O democrata chega à metade do governo com 43,4% de aprovação, segundo o agregador de pesquisas do portal Fivethirthyeight. A cifra é pouco acima da que Trump tinha na mesma altura do mandato (40%), mas abaixo das de Barack Obama (49,6%) e George W. Bush (57,5%) —este, ainda gozando da popularidade que alcançou após a resposta aos ataques de 11 de Setembro de 2001. A taxa de desaprovação do atual presidente é de 51,3%.
Era tudo o que a nova Câmara, controlada pelos republicanos, precisava. Não à toa, Kevin Mccarthy chegou à presidência da Casa prometendo ter o governo na mira de apurações legislativas.

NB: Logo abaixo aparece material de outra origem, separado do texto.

(* ===== verification/RegAlloc.v ===== *)
(** * Register allocation of a function

    [LinearScanRegisterAlloc] of src/khir/asm/linear_scan_reg_alloc.cc: the live
    intervals of LiveIntervals handed to the scan of LinearScan.  This file shows
    that the intervals the one computes are those the other needs, so that values
    that are live together never share a register. *)
From stdpp Require Import sorting.
From S2P Require Import Prelude Opcode Instruction ProgramBuilder CfgSimplify CfgOutput LiveInterval LinearScan Operands Liveness LiveIntervals.

Definition LinearScanRegisterAlloc (pick : gset Z -> Z)
    (sort : list LiveInterval -> list LiveInterval) (instrs : list Z)
    (materialize_gep : list bool) (bb : list BasicBlock) (loop_depth : list Z)
    : Res (list Z) :=
  live_intervals ← ComputeLiveIntervals instrs materialize_gep bb loop_depth;
  LinearScan pick sort instrs live_intervals.

(** ** What the code of a function must look like *)
Definition is_call (o : option Opcode) : bool :=
  match o with Some (CALL | CALL_INDIRECT) => true | _ => false end.

Definition is_cmp (o : option Opcode) : bool :=
  match o with Some op => is_int_cmp op || is_float_cmp op | None => false end.

(** The instruction at a position. *)
Definition instr_at (bbs : list BasicBlock) (q : nat) : option Z :=
  (fun p : Z * (Z * Z) => p.2.2) <$> points bbs !! q.
Definition pos_opcode (instrs : list Z) (bbs : list BasicBlock) (q : nat) : option Opcode :=
  i ← instr_at bbs q; op_at instrs i.

(** The leading [FUNC_ARG] instructions. *)
Fixpoint leading_args (l : list Z) : list Z :=
  match l with
  | [] => []
  | w :: l => if decide (opcode_of w = Some FUNC_ARG) then w :: leading_args l else []
  end.
Definition is_fp_arg (w : Z) : bool := Type3_TypeID w =? F64Type.
Definition fp_count (l : list Z) : nat := length (filter (fun w => is_fp_arg w = true) l).
Definition normal_count (l : list Z) : nat := length (filter (fun w => is_fp_arg w = false) l).

Record code_ok (instrs : list Z) (mat : list bool) (bbs : list BasicBlock)
    (E : list (list event)) (ts : list Z) : Prop := {
  ck_edges : edges_ok bbs;
  ck_events : code_events instrs mat bbs E;
  ck_types : Forall2 (fun w t => TypeOfValue w = Ok t) instrs ts;
  ck_size : idx_ok (length instrs);
  (* an instruction belongs to one block *)
  ck_points : NoDup ((fun p : Z * (Z * Z) => p.2.2) <$> points bbs);
  (* operands are instructions, stores are not *)
  ck_reads : forall e v, e ∈ mjoin E -> v ∈ e.1 ->
    0 <= v < vec_size instrs /\ is_any_store (op_at instrs v) = false;
  ck_writes : forall e v, e ∈ mjoin E -> e.2 = Some v -> 0 <= v < vec_size instrs;
  (* the arguments of a call come right before it, and only the call reads them *)
  ck_args : forall q, pos_opcode instrs bbs q = Some CALL_ARG ->
    pos_opcode instrs bbs (S q) = Some CALL_ARG \/ is_call (pos_opcode instrs bbs (S q)) = true;
  ck_read_arg : forall q b ss i e v, points bbs !! q = Some (b, (ss, i)) ->
    mjoin E !! q = Some e -> v ∈ e.1 -> op_at instrs v = Some CALL_ARG ->
    is_call (pos_opcode instrs bbs q) = true /\
    exists p ss', (p < q)%nat /\ points bbs !! p = Some (b, (ss', v)) /\
      forall r, (p <= r < q)%nat -> pos_opcode instrs bbs r = Some CALL_ARG;
  ck_call_reads : forall p q v e, (p < q)%nat -> instr_at bbs p = Some v ->
    (forall r, (p <= r < q)%nat -> pos_opcode instrs bbs r = Some CALL_ARG) ->
    is_call (pos_opcode instrs bbs q) = true -> mjoin E !! q = Some e -> v ∈ e.1;
  (* the parameters come first in the first block, and fit the registers *)
  ck_params : forall j, (j < length (leading_args instrs))%nat ->
    exists ss, points bbs !! j = Some (0, (ss, Z.of_nat j));
  ck_fp : (fp_count (leading_args instrs) <= 8)%nat;
  ck_normal : (normal_count (leading_args instrs) <= 6)%nat;
  (* a compare is not the last instruction *)
  ck_cmp : forall i, 0 <= i -> is_cmp (op_at instrs i) = true -> i + 1 < vec_size instrs;
}.

(** ** Labels

    Every interval has a label that says where it comes from: the value of an
    instruction, a parameter, or a register that the call at a position
    destroys. *)
Inductive label :=
| LValue (i : nat)
| LParam (j : nat)
| LClobber (q : nat) (r : Z).

Section Fixed.
Context (instrs : list Z) (mat : list bool) (bbs : list BasicBlock).
Context (E : list (list event)) (ts : list Z) (Hck : code_ok instrs mat bbs E ts).
Local Abbreviation n := (length instrs).
Local Abbreviation pop := (pos_opcode instrs bbs).
Local Abbreviation span := (span instrs bbs E).
Local Abbreviation instr_map := (make_instr_map bbs).

(** The number of call arguments right before a position. *)
Fixpoint run (q : nat) : nat :=
  match q with
  | O => O
  | S q => if decide (pop q = Some CALL_ARG) then S (run q) else O
  end.

(** The register of a parameter. *)
Definition param_reg (j : nat) : option Z :=
  w ← instrs !! j;
  if is_fp_arg w then fp_arg_reg !! fp_count (take j instrs)
  else normal_arg_reg !! normal_count (take j instrs).

(** The registers a call destroys besides those of its arguments. *)
Definition clobbered (q : nat) : list Z :=
  drop (run q) normal_arg_reg ++ fp_arg_reg ++ normal_caller_save ++ fp_caller_save.

(** What is known of a labelled interval once the calls at the positions below
    [m] are handled. *)
Definition facts (m : nat) (lab : label) (l : LiveInterval) : Prop :=
  match lab with
  | LValue i => hull l (span i) /\
      ((exists p, (p < m)%nat /\ instr_at bbs p = Some (Z.of_nat i) /\
          pop p = Some CALL_ARG /\ normal_arg_reg !! run p = Some (li_register l)) \/
       (li_register l = -1 /\ li_value l = Z.of_nat i /\ ts !! i = Some (li_type l) /\
        forall p, (p < m)%nat -> instr_at bbs p = Some (Z.of_nat i) -> pop p = Some CALL_ARG ->
          normal_arg_reg !! run p = None))
  | LParam j => Undef l = false /\ Start l = 0 /\ End_ l = Z.of_nat j /\
      (j < length (leading_args instrs))%nat /\ param_reg j = Some (li_register l)
  | LClobber q r => Undef l = false /\ Start l = Z.of_nat q /\ End_ l = Z.of_nat q /\
      is_call (pop q) = true /\ li_register l = r /\ r ∈ clobbered q
  end.

Lemma keys_nodup : NoDup (point_key <$> points bbs).
Proof.
  apply (NoDup_fmap_1 snd). rewrite <- list_fmap_compose. exact (ck_points _ _ _ _ _ Hck).
Qed.

Lemma map_at_pos q x : points bbs !! q = Some x -> map_at instr_map (point_key x) = Ok (Z.of_nat q).
Proof. apply map_at_point, keys_nodup. Qed.

Lemma pop_point q b ss i : points bbs !! q = Some (b, (ss, i)) -> pop q = op_at instrs i.
Proof. intros H. unfold pos_opcode, instr_at. by rewrite H. Qed.

Lemma instr_at_inj p q i : instr_at bbs p = Some i -> instr_at bbs q = Some i -> p = q.
Proof.
  intros Hp Hq. eapply (NoDup_lookup _ _ _ i (ck_points _ _ _ _ _ Hck)); by rewrite list_lookup_fmap.
Qed.

(** ** Parameters *)
Lemma leading_args_app pre l : Forall (fun w => opcode_of w = Some FUNC_ARG) pre ->
  leading_args (pre ++ l) = pre ++ leading_args l.
Proof. induction 1; cbn; [done|]. rewrite decide_True by done. by f_equal. Qed.

Lemma counts_app w pre : 
  fp_count (pre ++ [w]) = (fp_count pre + if is_fp_arg w then 1 else 0)%nat /\
  normal_count (pre ++ [w]) = (normal_count pre + if is_fp_arg w then 0 else 1)%nat.
Proof.
  unfold fp_count, normal_count. rewrite !list.filter_app, !length_app, !filter_cons, !filter_nil.
  destruct (is_fp_arg w); repeat case_decide; cbn; (done || (split; lia)).
Qed.

Lemma count_app_le pre l :
  (fp_count pre <= fp_count (pre ++ l))%nat /\ (normal_count pre <= normal_count (pre ++ l))%nat.
Proof. unfold fp_count, normal_count. rewrite !list.filter_app, !length_app. lia. Qed.

Lemma Extend_param reg j : 0 <= j ->
  let l := Extend (Extend (LiveInterval_reg reg) 0) j in
  Undef l = false /\ Start l = 0 /\ End_ l = j /\ li_register l = reg.
Proof.
  intros Hj. cbn. destruct (Z.ltb_spec j 0); [lia|]. destruct (Z.ltb_spec 0 j); split_and!; try done; lia.
Qed.

Lemma func_args_ok m l pre lis :
  instrs = pre ++ l -> Forall (fun w => opcode_of w = Some FUNC_ARG) pre ->
  exists FA, func_args l (Z.of_nat (length pre)) (Z.of_nat (normal_count pre))
      (Z.of_nat (fp_count pre)) instr_map lis = Ok (lis ++ FA) /\
    Forall2 (facts m) (LParam <$> seq (length pre) (length (leading_args l))) FA.
Proof.
  revert pre lis. induction l as [|w l IH]; intros pre lis Hi Hpre; cbn [func_args leading_args].
  { exists []. rewrite app_nil_r. split; [done|constructor]. }
  case_decide as Hw; [|exists []; rewrite app_nil_r; split; [done|constructor]].
  pose proof (leading_args_app pre (w :: l) Hpre) as Hlead. rewrite <- Hi in Hlead.
  cbn [leading_args] in Hlead. rewrite decide_True in Hlead by done.
  assert (length pre < length (leading_args instrs))%nat as Hlt.
  { rewrite Hlead, length_app. cbn. lia. }
  pose proof (ck_fp _ _ _ _ _ Hck) as Hfp. pose proof (ck_normal _ _ _ _ _ Hck) as Hno.
  rewrite Hlead in Hfp, Hno. change (w :: leading_args l) with ([w] ++ leading_args l) in Hfp, Hno.
  rewrite (assoc_L (++)) in Hfp, Hno.
  destruct (count_app_le (pre ++ [w]) (leading_args l)) as [Hle1 Hle2].
  destruct (counts_app w pre) as [C1 C2].
  assert (instrs !! length pre = Some w) as Hlook.
  { rewrite Hi. by apply list_lookup_middle. }
  assert (take (length pre) instrs = pre) as Htake by (rewrite Hi; apply take_app_length).
  assert (exists reg, (if Type3_TypeID w =? F64Type then vec_at fp_arg_reg (Z.of_nat (fp_count pre))
    else vec_at normal_arg_reg (Z.of_nat (normal_count pre))) = Ok reg /\
    param_reg (length pre) = Some reg) as (reg & Hreg & Hp).
  { unfold param_reg. rewrite Hlook. cbn. rewrite Htake. unfold is_fp_arg in *.
    destruct (Type3_TypeID w =? F64Type).
    - destruct (lookup_lt_is_Some_2 fp_arg_reg (fp_count pre)) as [r Hr]; [cbn; lia|].
      exists r. split; [by apply vec_at_nat|done].
    - destruct (lookup_lt_is_Some_2 normal_arg_reg (normal_count pre)) as [r Hr]; [cbn; lia|].
      exists r. split; [by apply vec_at_nat|done]. }
  rewrite Hreg. cbn [mbind Res_bind].
  destruct (ck_params _ _ _ _ _ Hck 0) as [ss0 H0]; [lia|].
  destruct (ck_params _ _ _ _ _ Hck (length pre) Hlt) as [ssj Hj].
  pose proof (map_at_pos _ _ H0) as M0. pose proof (map_at_pos _ _ Hj) as Mj.
  unfold point_key in M0, Mj. cbn [fst snd] in M0, Mj. change (Z.of_nat 0) with 0 in M0.
  rewrite M0. cbn [mbind Res_bind]. rewrite Mj. cbn [mbind Res_bind].
  destruct (IH (pre ++ [w])
    (lis ++ [Extend (Extend (LiveInterval_reg reg) 0) (Z.of_nat (length pre))])) as (FA & EF & HF).
  { by rewrite <- (assoc_L (++)). }
  { by apply List.Forall_app; split; [|constructor]. }
  rewrite C1, C2, !length_app in EF. cbn [length] in EF. unfold is_fp_arg in EF.
  exists (Extend (Extend (LiveInterval_reg reg) 0) (Z.of_nat (length pre)) :: FA). split.
  - rewrite <- (assoc_L (++)) in EF. cbn [app] in EF. rewrite <- EF.
    replace (Z.of_nat (length pre + 1)) with (Z.of_nat (length pre) + 1) by lia.
    f_equal; destruct (Type3_TypeID w =? F64Type); lia.
  - cbn [length seq fmap list_fmap]. constructor.
    + destruct (Extend_param reg (Z.of_nat (length pre))) as (? & ? & ? & ?); [lia|].
      cbn [facts]. by split_and!; try congruence.
    + rewrite length_app, Nat.add_1_r in HF. exact HF.
Qed.

(** ** Calls *)
Lemma facts_next m lab l :
  (forall i, lab = LValue i -> instr_at bbs m = Some (Z.of_nat i) -> pop m = Some CALL_ARG ->
    normal_arg_reg !! run m = None) ->
  facts m lab l -> facts (S m) lab l.
Proof.
  intros Hm. destruct lab as [i|j|q r]; cbn; [|done..].
  intros [Hh [(p & ? & H)|(H1 & H2 & H3 & H4)]]; (split; [done|]).
  - left. exists p. split; [lia|done].
  - right. split_and!; try done. intros p Hp Hi Hop.
    destruct (decide (p = m)) as [->|]; [by apply (Hm i)|]. apply H4; [lia|done..].
Qed.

James Comer, novo presidente do Comitê de Supervisão, maior órgão de investigação da Casa, já pediu à administração federal a lista de visitantes da residência do presidente em Wilmington e todos os documentos e comunicações envolvendo as buscas dos papéis. Segundo ele, há “sérias implicações à segurança nacional” no caso.
Em termos políticos, a principal vitória recente de Biden foi ter mantido para sua legenda o controle do Senado nas eleições legislativas de novembro, as midterms, e conservado um número expressivo de assentos na Câmara —mesmo que a maioria tenha ido para o Partido Republicano.
Os democratas perderam nove deputados e ganharam um senador. Para efeitos de comparação, nas primeiras midterms em gestões passadas, os republicanos na era Trump perderam 40 deputados (ainda que tenham ganhado 2 senadores) e os democratas na era Obama perderam 63 deputados e 6 senadores.
George W. Bush, em meio à alta popularidade após os ataques às Torres Gêmeas, conseguiu ganhar assentos nas duas casas, mas, antes dele, Bill Clinton perdeu 52 deputados e 8 senadores nas primeiras midterms de seus dois mandatos.
O resultado não pode ser creditado totalmente ao atual presidente, já que outros fatores entraram na conta, como a resistência a candidatos radicais apoiados por Trump e a defesa do direito ao aborto. Mas os números não deixam de ser uma vitória e um alívio para o atual mandatário.
Outro grande alívio para Biden até agora vem da economia. O país tem conseguido controlar a inflação recorde. O aumento de preços acumulado em 12 meses passou de 9% em junho, antes de recrudescer para 6,5% em dezembro.